-------- The records --------

(* ===== verification/SchedThms.v ===== *)
(** * SchedThms: the lock, the context switch and the scheduler

    [env_run] switches to an environment, [sched_yield] chooses it in circular order, and the
    big kernel lock is held by one CPU at a time. *)

From S2P Require Import Prelude Layout KState Pmap VmRefs VmInv VmOps Sched KInv KEx.

(** ** Running one environment *)

Lemma set_envs_id s : set_envs (envs s) s = s.
Proof. by destruct s. Qed.

Lemma curenv_eq s o : cur_is s o -> curenv s = Ret o s.
Proof. intros (c & Hc & <-). unfold curenv, thiscpu. ks. by rewrite Hc. Qed.

Lemma set_thiscpu_eq s c f :
  cpus s !! cpunum s = Some c -> set_thiscpu f s = Ret tt (set_cpus (<[cpunum s := f c]> (cpus s)) s).
Proof. intros Hc. unfold set_thiscpu. by rewrite Hc. Qed.

Lemma PADDR_kva s d : 0 <= d < 65536 -> PADDR (kva d) s = Ret (d * PGSIZE) s.
Proof.
  intros H. unfold PADDR, kva. rewrite u32_small by clia.
  destruct (Z.ltb_spec (KERNBASE + d * PGSIZE) KERNBASE); [clia|].
  ks. f_equal. rewrite u32_small; clia.
Qed.

Lemma unlock_eq s : kernel_lock s = Some (cpunum s) -> unlock_kernel s = Ret tt (set_kernel_lock None s).
Proof.
  intros H. unfold unlock_kernel, spin_unlock, holding in *. ks. rewrite H. by rewrite Z.eqb_refl.
Qed.

(** The environment that ran on this CPU becomes runnable. *)
Definition demote (es : gmap Z Env) (o : option Z) : gmap Z Env :=
  match o with
  | Some i => match es !! i with
              | Some x => if env_status x =? ENV_RUNNING
                          then <[i := set_env_status ENV_RUNNABLE x]> es else es
              | None => es
              end
  | None => es
  end.

(** Environment [e] as it runs on CPU [n]. *)
Definition resumed (n : Z) (e : Env) : Env :=
  set_env_cpunum n (set_env_runs (u32 (env_runs e + 1)) (set_env_status ENV_RUNNING e)).

(** From [s] to [s'] environment [i] has been resumed and nothing else has changed. *)
Definition resumes (i : Z) (s s' : kstate) : Prop :=
  running i s' /\
  s' = set_klog (klog s') (set_kernel_lock None (set_cpus (cpus s') (set_envs (envs s') s))) /\
  exists o e, cur_is s o /\ envs s !! i = Some e /\
    envs s' = <[i := resumed (cpunum s) e]> (demote (envs s) o).

Lemma same_core_status e st : live e = true -> st <> ENV_FREE -> same_core e (set_env_status st e).
Proof.
  intros Hl Hst. unfold same_core. rewrite Hl. split_and!; [|done..].
  unfold live. simpl. by apply negb_true_iff, Z.eqb_neq.
Qed.

Lemma running_live e : env_status e = ENV_RUNNING -> live e = true.
Proof. intros H. unfold live. by rewrite H. Qed.

Lemma kinv_demote A s o :
  kinv A s -> kinv A (set_envs (demote (envs s) o) s).
Proof.
  intros H. destruct o as [i|]; cbn [demote]; [|by rewrite set_envs_id].
  destruct (envs s !! i) as [x|] eqn:Hx; [|by rewrite set_envs_id].
  destruct (Z.eqb_spec (env_status x) ENV_RUNNING); [|by rewrite set_envs_id].
  apply (kinv_env A s i x); [done..|]. apply same_core_status; [by apply running_live|done].
Qed.

Lemma demote_lookup es o i e :
  es !! i = Some e -> exists e', demote es o !! i = Some e' /\
    (e' = e \/ env_status e = ENV_RUNNING /\ e' = set_env_status ENV_RUNNABLE e).
Proof.
  intros He. destruct o as [j|]; cbn [demote]; [|eauto]. destruct (es !! j) as [x|] eqn:Hx; [|eauto].
  destruct (Z.eqb_spec (env_status x) ENV_RUNNING); [|eauto].
  destruct (decide (j = i)) as [->|Hne]; [|rewrite lookup_insert_ne by done; eauto].
  rewrite lookup_insert_eq. replace x with e in * by congruence. eauto.
Qed.

Lemma resumed_demoted n e e' :
  e' = e \/ env_status e = ENV_RUNNING /\ e' = set_env_status ENV_RUNNABLE e -> resumed n e' = resumed n e.
Proof. by intros [->|[_ ->]]. Qed.

(** The first part of [env_run]. *)
Lemma env_run_demote {B} s o (k : K B) :
  cpu_ok s -> cur_is s o ->
  (match o with
   | Some i => ce ← get_env i;
               when (env_status ce =? ENV_RUNNING) (upd_env i (set_env_status ENV_RUNNABLE))
   | None => mret tt
   end;; k) s = k (set_envs (demote (envs s) o) s).
Proof.
  intros (c & Hc & He) (c' & Hc' & Ho). rewrite Hc' in Hc. injection Hc as ->.
  destruct o as [i|]; cbn [demote]; [|ks; by rewrite set_envs_id].
  destruct (He i Ho) as [x Hx]. rewrite Hx. ks. rewrite (get_env_eq s i x Hx).
  destruct (env_status x =? ENV_RUNNING); [|by rewrite set_envs_id].
  by rewrite (upd_env_eq s i x).
Qed.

--------

== Task instructions ==
Looking at the records above, work out how many lines contain "Definition". Give the number only.

== Response area ==
3